What are Estimated Taxes?

If you are making money without withholding, the IRS still wants you to pay taxes throughout the year instead of waiting until the end of the year to pay it all at once. Just as they get money from employees all year ’round, they want money from people making other types of income all year ’round as well. These payments are called estimated taxes.

Estimated taxes are due quarterly, specifically:

  • April 15
  • June 15
  • September 15
  • January 15

Yes, I know this is not really quarterly as some payments are due more or less than 3 months apart, but that’s just the way it is.

What is the Estimated Tax Penalty?

If you do not make estimated taxes when you are supposed to, then the IRS (and many states as well) will charge you an estimated tax penalty. Specifically, if you owe more than $1,000 in Federal tax with your tax return, you will owe the Federal estimated tax penalty. If you owe more than $500 in California taxes, you will owe the California estimated tax penalty as well.

Often, this penalty is calculated on your tax return and added to the amount you owe. The calculation is based on the current interest rates, and is currently about 5.3% of the tax you owe.

NOTE: In 2023, most residents of California received an automatic extension until November 15, 2023 to file and pay their 2022 taxes. This extension applied to 2023 estimated taxes as well. This means that the automatic calculation of the Estimated Tax Penalty on the 2023 tax return was too high (because it is based on the first quarterly payment being due April 15). Therefore, if you had an estimated tax penalty on your 2023 return, you will probably get some of it refunded.

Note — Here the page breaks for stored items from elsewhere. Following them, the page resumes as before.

(* ===== verification/Reference.v ===== *)
(** * Reference instances of the third-party interfaces

    One concrete packet library and one concrete runtime that satisfy the laws
    of [Etherparse.v] and [Runtime.v].  They show that the laws can hold
    together, and let the model be run on concrete inputs: every witness of the
    development uses them. *)

From stdpp Require Import infinite fin_sets.
From S2P Require Import Prelude Errors Etherparse Runtime Packet Icmp WintunDevice.

(** ** A packet library *)

#[export] Instance ref_types : EtherparseTypes := {|
  IpNumber := Z;
  FlowLabel := Z;
  TcpExt := unit;
  UdpExt := Z * Z;
  Ipv4Ext := unit;
|}.

(** A 16-bit sum of a byte sequence, standing for the checksum. *)
Definition byte_sum (bs : list byte) : Z :=
  cast U16 (foldr (fun x acc => Z.of_N (Byte.to_N x) + acc) 0 bs).

(** Big-endian bytes of a number. *)
Definition be_byte (z : Z) : byte :=
  default Byte.x00 (Byte.of_N (Z.to_N (cast U8 z))).
Definition be16 (z : Z) : list byte := [be_byte (z / U8); be_byte z].
Definition be32 (z : Z) : list byte := be16 (z / U16) ++ be16 z.
Definition be128 (z : Z) : list byte :=
  be32 (z / (U64 * U32)) ++ be32 (z / U64) ++ be32 (z / U32) ++ be32 z.

Definition ref_tcp_write (h : TcpHeader) : list byte :=
  be16 (tcp_source_port h) ++ be16 (tcp_destination_port h) ++ be32 (sequence_number h)
  ++ be32 (acknowledgment_number h)
  ++ [Byte.x50; be_byte (flags (mkTcpHeaderWrapper h))]
  ++ be16 (window_size h) ++ be16 (tcp_checksum h) ++ [Byte.x00; Byte.x00].

Definition ref_ipv4_write (h : Ipv4Header) : list byte :=
  [Byte.x45; Byte.x00] ++ be16 (ip4_total_len h) ++ [Byte.x00; Byte.x00]
  ++ [if ip4_dont_fragment h then Byte.x40 else Byte.x00; Byte.x00]
  ++ [be_byte (ip4_time_to_live h); be_byte (ip4_protocol h)] ++ [Byte.x00; Byte.x00]
  ++ be32 (ip4_source h) ++ be32 (ip4_destination h).

Definition ref_ipv6_write (h : Ipv6Header) : list byte :=
  [Byte.x60; Byte.x00; Byte.x00; Byte.x00] ++ be16 (ip6_payload_length h)
  ++ [be_byte (ip6_next_header h); be_byte (ip6_hop_limit h)]
  ++ be128 (ip6_source h) ++ be128 (ip6_destination h).

(** Big-endian numbers from bytes. *)
Definition num (bs : list byte) : Z :=
  foldl (fun acc x => acc * U8 + Z.of_N (Byte.to_N x)) 0 bs.
Definition field (off n : nat) (bs : list byte) : Z := num (take n (drop off bs)).
Definition bit (bs : list byte) (off : nat) (i : Z) : bool := Z.testbit (field off 1 bs) i.

Definition ref_parse_transport (proto : Z) (bs : list byte) : option TransportSlice :=
  if (proto =? 6) && (20 <=? len bs) then
    Some (SliceTcp (mkTcpHeader (field 0 2 bs) (field 2 2 bs) (field 4 4 bs) (field 8 4 bs)
                      (bit bs 13 0) (bit bs 13 1) (bit bs 13 2) (bit bs 13 3) (bit bs 13 4)
                      (bit bs 13 5) (bit bs 13 6) (bit bs 13 7)
                      (field 14 2 bs) (field 16 2 bs) ()) (drop 20 bs))
  else if (proto =? 17) && (8 <=? len bs) then
    Some (SliceUdp (mkUdpHeader (field 0 2 bs) (field 2 2 bs) (field 4 2 bs, field 6 2 bs))
            (drop 8 bs))
  else None.

(** Headers without options and extensions only. *)
Definition ref_sliced_from_ip (bs : list byte) : option SlicedPacket :=
  let version := field 0 1 bs / 16 in
  if (version =? 4) && (20 <=? len bs) then
    let h := mkIpv4Header (field 2 2 bs) (bit bs 6 6) (field 8 1 bs) (field 9 1 bs)
               (field 12 4 bs) (field 16 4 bs) () in
    let pl := drop 20 bs in
    Some (mkSlicedPacket (Some (NetIpv4 h pl)) (ref_parse_transport (field 9 1 bs) pl))
  else if (version =? 6) && (40 <=? len bs) then
    let h := mkIpv6Header 0 0 (field 4 2 bs) (field 6 1 bs) (field 7 1 bs)
               (field 8 16 bs) (field 24 16 bs) in
    let pl := drop 40 bs in
    Some (mkSlicedPacket (Some (NetIpv6 h pl)) (ref_parse_transport (field 6 1 bs) pl))
  else None.

#[export] Instance ref_etherparse : Etherparse := {|
  IpNumber_TCP := 6;
  IpNumber_UDP := 17;
  FlowLabel_ZERO := 0;
  tcp_header_new sp dp s w :=
    mkTcpHeader sp dp s 0 false false false false false false false false w 0 ();
  tcp_header_len _ := 20;
  calc_checksum_ipv4 _ _ p :=
    if 20 + len p <? U16 then Ok (byte_sum p) else Err TooBigUsize;
  calc_checksum_ipv6 _ _ p :=
    if 20 + len p <? U32 then Ok (byte_sum p) else Err TooBigUsize;
  tcp_write h := Ok (ref_tcp_write h);
  with_ipv4_checksum sp dp _ p :=
    if 8 + len p <? U16 then Ok (mkUdpHeader sp dp (8 + len p, byte_sum p)) else Err TooBigUsize;
  with_ipv6_checksum sp dp _ p :=
    if 8 + len p <? U16 then Ok (mkUdpHeader sp dp (8 + len p, byte_sum p)) else Err TooBigUsize;
  udp_write h := Ok (be16 (udp_source_port h) ++ be16 (udp_destination_port h)
                     ++ be16 (udp_ext h).1 ++ be16 (udp_ext h).2);
  ipv4_header_new n ttl proto src dst :=
    if n <=? 65515 then Ok (mkIpv4Header (20 + n) true ttl proto src dst ()) else Err TooBigU16;
  ipv4_header_len _ := 20;
  ipv4_set_payload_len h n :=
    if 20 + n <? U16 then
      Ok (mkIpv4Header (20 + n) (ip4_dont_fragment h) (ip4_time_to_live h)
            (ip4_protocol h) (ip4_source h) (ip4_destination h) (ip4_ext h))
    else Err TooBigUsize;
  ipv4_write h := Ok (ref_ipv4_write h);
  ipv6_header_len _ := 40;
  ipv6_set_payload_length h n :=
    if n <? U16 then
      Ok (mkIpv6Header (ip6_traffic_class h) (ip6_flow_label h) n (ip6_next_header h)
            (ip6_hop_limit h) (ip6_source h) (ip6_destination h))
    else Err TooBigUsize;
  ipv6_write h := Ok (ref_ipv6_write h);
  sliced_from_ip := ref_sliced_from_ip;
|}.

Lemma byte_sum_range bs : 0 <= byte_sum bs < U16.
Proof. apply cast_range. lia. Qed.

Lemma num_range bs : 0 <= num bs < 256 ^ len bs.
Proof.
  unfold num, len. induction bs as [|x bs IH] using rev_ind; [done|].
  rewrite foldl_snoc, length_app. simpl. rewrite Nat2Z.inj_add, Z.pow_add_r by lia.
  pose proof (Byte.to_N_bounded x). change (256 ^ Z.of_nat 1) with 256. lia.
Qed.

Lemma field_range off n bs : 0 <= field off n bs < 256 ^ Z.of_nat n.
Proof.
  unfold field. pose proof (num_range (take n (drop off bs))) as [? Hlt]. split; [done|].
  eapply Z.lt_le_trans; [apply Hlt|]. apply Z.pow_le_mono_r; [lia|]. unfold len.
  rewrite length_take. lia.
Qed.

Lemma ref_tcp_range bs p h pl :
  ref_sliced_from_ip bs = Some p -> sliced_transport p = Some (SliceTcp h pl) ->
  sequence_number h ∈u U32 /\ acknowledgment_number h ∈u U32 /\ window_size h ∈u U16.
Proof.
  intros Hp Ht. assert (exists proto d, sliced_transport p = ref_parse_transport proto d)
    as (proto & d & Hr).
  { unfold ref_sliced_from_ip in Hp. repeat case_match; simplify_eq/=; eauto. }
  rewrite Hr in Ht. unfold ref_parse_transport in Ht. repeat case_match; simplify_eq/=.
  pose proof (field_range 4 4 d). pose proof (field_range 8 4 d).
  pose proof (field_range 14 2 d). simpl in *. lia.
Qed.

#[export] Instance ref_etherparse_laws : EtherparseLaws.
Proof.
  refine {| tcp_default_ext := tt : @TcpExt ref_types;
            ipv4_default_ext := tt : @Ipv4Ext ref_types;
            ipv4_default_df := true |}; simpl; intros; try done.
  all: repeat match goal with
       | |- context [if ?x <? ?y then _ else _] => destruct (Z.ltb_spec x y); [|lia]
       | |- context [if ?x <=? ?y then _ else _] => destruct (Z.leb_spec x y); [|lia]
       | H : Ok _ = Ok _ |- _ => injection H as <-
       end; eauto using byte_sum_range, ref_tcp_range.
Qed.

(** *** ICMP *)

Definition ref_icmp_from_slice (bs : list byte)
    : Result (Icmpv4Header (list byte) * list byte) unit :=
  if len bs <? 8 then Err ()
  else
    let e := mkEcho (field 4 2 bs) (field 6 2 bs) in
    let t := if field 0 1 bs =? 8 then EchoRequest e
             else if field 0 1 bs =? 0 then EchoReply e
             else OtherIcmp (take 8 bs) in
    Ok (mkIcmp t (field 2 2 bs), drop 8 bs).

Definition ref_icmp_to_bytes (h : Icmpv4Header (list byte)) : list byte :=
  let echo t e := [t; Byte.x00] ++ be16 (icmp_checksum h) ++ be16 (echo_id e) ++ be16 (echo_seq e) in
  match icmp_type h with
  | EchoRequest e => echo Byte.x08 e
  | EchoReply e => echo Byte.x00 e
  | OtherIcmp bs => bs
  end.

#[export] Instance ref_icmp : Icmp := {|
  IpNumber_ICMP := 1;
  IcmpOther := list byte;
  IcmpError := unit;
  icmp_from_slice := ref_icmp_from_slice;
  icmp_header_new t := mkIcmp t 0;
  update_checksum bs h := mkIcmp (icmp_type h) (byte_sum (ref_icmp_to_bytes h ++ bs));
  icmp_to_bytes := ref_icmp_to_bytes;
|}.

Lemma be_byte_num z : num [be_byte z] = cast U8 z.
Proof.
  unfold num, be_byte. simpl. pose proof (cast_range U8 z).
  destruct (Byte.of_N (Z.to_N (cast U8 z))) as [x|] eqn:Hx; simpl.
  - apply Byte.to_of_N in Hx. lia.
  - apply Byte.of_N_None_iff in Hx. lia.
Qed.

Lemma be16_num z : z ∈u U16 -> num (be16 z) = z.
Proof.
  intros Hz. unfold be16. change (num [be_byte (z / U8); be_byte z])
    with (num [be_byte (z / U8)] * U8 + num [be_byte z]).
  rewrite !be_byte_num. unfold cast. rewrite (Z.mod_small (z / U8)) by
    (split; [apply Z.div_pos|apply Z.div_lt_upper_bound]; lia).
  pose proof (Z.div_mod z U8). lia.
Qed.

#[export] Instance ref_icmp_laws : IcmpLaws.
Proof.
  split; [done|done| |].
  - simpl. unfold ref_icmp_from_slice. intros bs h e rest Hs He. repeat case_match; simplify_eq/=.
    pose proof (field_range 4 2 bs). pose proof (field_range 6 2 bs). simpl in *. lia.
  - simpl. intros h [i q] rest Ht Hi Hq. unfold ref_icmp_to_bytes. rewrite Ht. simpl in *.
    unfold ref_icmp_from_slice. rewrite (proj2 (Z.ltb_ge _ 8))
      by (unfold len; simpl; lia).
    eexists. split; [reflexivity|]. simpl. unfold field; simpl.
    rewrite take_0. fold (be16 i) (be16 q). by rewrite !be16_num.
Qed.

(** *** The wintun driver *)

(** What was sent; every packet can be allocated. *)
#[export] Instance ref_wintun : WintunApi := {|
  WLib := unit;
  WAdapter := unit;
  WSession := list (list byte);
  WError := unit;
  wintun_load := Ok tt;
  adapter_create _ := Ok tt;
  set_address _ _ := Ok tt;
  set_netmask _ _ := Ok tt;
  start_session _ := Ok [];
  SendPacket := Z;
  allocate_send_packet n s := (s, Ok n);
  bytes_mut_len n := n;
  send_packet _ bs s := s ++ [bs];
|}.
#[export] Instance ref_wintun_laws : WintunLaws.
Proof. split. by intros n s s' p [= <- <-]. Qed.

(** ** A runtime *)

(** Channels are numbered; each has its messages and whether its receiver is
    open.  The clock stands still while code runs. *)
Record RefWorld (A : Type) := mkRefWorld {
  ref_chans : gmap nat (list A * bool);
  ref_clock : Z;
  ref_woken : list nat;
}.
Arguments mkRefWorld {A}.
Arguments ref_chans {A}.
Arguments ref_clock {A}.
Arguments ref_woken {A}.

(** The clock stops after 100 years. *)
Definition REF_HORIZON : Z := 100 * 366 * 24 * 3600 * 1000000000.

Section ref_runtime.
Context {A : Type}.
Implicit Types (w : RefWorld A) (c : nat).

Definition ref_get c w : list A * bool := default ([], false) (ref_chans w !! c).
Definition ref_put c v w : RefWorld A :=
  mkRefWorld (<[c := v]> (ref_chans w)) (ref_clock w) (ref_woken w).

#[export] Instance ref_runtime : Runtime (RefWorld A) A := {|
  Chan := nat;
  Waker := nat;
  ReadBuf := list byte * Z;
  chan_new w :=
    let c := fresh (dom (ref_chans w)) in (c, ref_put c ([], true) w);
  chan_send c a w :=
    let '(q, open) := ref_get c w in
    if open then (true, ref_put c (q ++ [a], true) w) else (false, w);
  chan_poll_recv c _ w :=
    match ref_get c w with
    | (a :: q, open) => (Ready (Some a), ref_put c (q, open) w)
    | ([], _) => (Pending, w)
    end;
  chan_close c w := ref_put c ([], false) w;
  instant_now w := Z.min (ref_clock w) REF_HORIZON;
  instant_max := 2 ^ 63 * 1000000000 - 1;
  sleep_poll d _ w := (d <=? Z.min (ref_clock w) REF_HORIZON, w);
  wake_by_ref k w := mkRefWorld (ref_chans w) (ref_clock w) (k :: ref_woken w);
  put_slice bs rb := if len bs <=? rb.2 then Some (rb.1 ++ bs, rb.2 - len bs) else None;
  read_buf_uninit n := ([], n);
|}.

#[export] Instance ref_obs : RuntimeObs (RefWorld A) A := {|
  queue ch w := (ref_get ch w).1;
  rx_open ch w := (ref_get ch w).2;
  used ch w := bool_decide (is_Some (ref_chans w !! ch));
  wakes k w := length (filter (k =.) (ref_woken w));
  filled rb := rb.1;
  remaining rb := rb.2;
  horizon := REF_HORIZON;
|}.

Lemma ref_get_put c d v w : ref_get d (ref_put c v w) = if decide (d = c) then v else ref_get d w.
Proof.
  unfold ref_get, ref_put; simpl. case_decide as Hd; [subst|].
  - by rewrite lookup_insert_eq.
  - by rewrite lookup_insert_ne.
Qed.

Lemma ref_used_put c d v w :
  bool_decide (is_Some (ref_chans (ref_put c v w) !! d)) =
    bool_decide (d = c) || bool_decide (is_Some (ref_chans w !! d)).
Proof.
  simpl. destruct (decide (d = c)) as [->|Hne].
  - rewrite lookup_insert_eq, (bool_decide_eq_true_2 (c = c)) by done.
    by apply bool_decide_eq_true_2.
  - by rewrite lookup_insert_ne, (bool_decide_eq_false_2 (d = c)).
Qed.

Lemma ref_used_get c w x :
  ref_get c w = x -> x <> ([], false) -> bool_decide (is_Some (ref_chans w !! c)) = true.
Proof.
  unfold ref_get. intros <- Hx. apply bool_decide_eq_true. by destruct (ref_chans w !! c).
Qed.


Lemma ref_recv_empty c k w o : ref_get c w = ([], o) -> chan_poll_recv c k w = (Pending, w).
Proof. simpl. by intros ->. Qed.

#[export] Instance ref_runtime_laws : RuntimeLaws (RefWorld A) A.
Proof.
  split; simpl.
  - intros w. rewrite bool_decide_eq_false, <-elem_of_dom. apply is_fresh.
  - intros c w. unfold ref_get. by destruct (ref_chans w !! c).
  - intros. rewrite ref_get_put. by case_decide.
  - intros. rewrite ref_get_put. by case_decide.
  - intros w c. apply ref_used_put.
  - intros c a w d. destruct (ref_get c w) as [q []] eqn:Hg; [|done]. simpl.
    etrans; [apply ref_used_put|]. apply ref_used_get in Hg; [|done].
    destruct (decide (d = c)) as [->|?]; [by rewrite Hg, orb_true_r|].
    by rewrite (bool_decide_eq_false_2 (d = c)).
  - intros c k w d. destruct (ref_get c w) as [[|a q] o] eqn:Hg; simpl; [done|].
    etrans; [apply ref_used_put|]. apply ref_used_get in Hg; [|done].
    destruct (decide (d = c)) as [->|?]; [by rewrite Hg, orb_true_r|].
    by rewrite (bool_decide_eq_false_2 (d = c)).
  - intros c w d Hd. etrans; [apply ref_used_put|]. rewrite Hd. apply orb_true_r.
  - intros c a w. destruct (ref_get c w) as [q []]; done.
  - intros c a w d. destruct (ref_get c w) as [q []] eqn:Hg; simpl;
      rewrite ?ref_get_put; case_decide; subst; by rewrite ?Hg.
  - intros c a w d. destruct (ref_get c w) as [q []] eqn:Hg; simpl;
      rewrite ?ref_get_put; [case_decide; subst|]; by rewrite ?Hg.
  - intros c k w. destruct (ref_get c w) as [[|a q] o] eqn:Hg; simpl.
    + by rewrite Hg.
    + rewrite ref_get_put. by rewrite decide_True.
  - intros c k w d Hne. destruct (ref_get c w) as [[|a q] o] eqn:Hg; simpl; [done|].
    rewrite ref_get_put. by rewrite decide_False.
  - intros c k w d. destruct (ref_get c w) as [[|a q] o] eqn:Hg; simpl; [done|].
    rewrite ref_get_put. case_decide; subst; by rewrite ?Hg.
  - intros c w d. rewrite ref_get_put. by case_decide.
  - intros c w d. rewrite ref_get_put. by case_decide.
  - intros w. lia.
  - intros d k w Hle. propify. lia.
  - intros. by split.
  - done.
  - intros. by split.
  - done.
  - intros k w k'. rewrite filter_cons. by case_decide.
  - intros bs rb Hle. rewrite (proj2 (Z.leb_le _ _)) by done. eauto.
  - intros bs rb Hlt. by rewrite (proj2 (Z.leb_gt _ _)).
  - done.
Qed.

End ref_runtime.

(** A world with the channels 0, 1, ..., all open, holding the given messages. *)
Definition ref_world {A} (now : Z) (qs : list (list A)) : RefWorld A :=
  mkRefWorld (list_to_map (imap (fun i q => (i, (q, true))) qs)) now [].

If you did not include the Estimated Tax Penalty on your 2023 tax return, then the IRS will send you a bill for this penalty. Some bills this year say that the estimated tax payment was “miscalculated” on the tax return. However, it is the IRS who originally miscalculated the penalty for California residents based on the normal due date of April 15. The notices now have the correct penalty based on the extended due date.

You can check to see if you paid the estimated tax penalty by looking at Line 38 on your Form 1040 tax return. If this line is blank, you did not already pay the penalty. If Line 37 is over $1,000 then the IRS will send you a bill if you owe an estimated tax penalty.*

*Note: Under some circumstances you might not owe a penalty even if you owe over $1,000. For example, if you owed no tax last year, or if you withheld at least as much as you owed the previous year.

How do I avoid the Estimated Tax Penalty?

  • If all or most of your income comes from W-2 employment, and you are not withholding enough to cover your taxes, you need to submit a new Form W-4 to your employer to adjust your withholding. Your tax preparer should be able to help you complete your W-4 so that you don’t owe next year.
  • If you are self-employed or have significant income without withholding, you should make quarterly estimated payments. Your tax preparer can prepare vouchers for you which you can send in with your check on each due date. You can also make estimated tax payments online at the IRS website. If I prepare and e-file your tax returns, I can also have your payments automatically withdrawn from your bank account on the due dates so you don’t have to remember to do it yourself.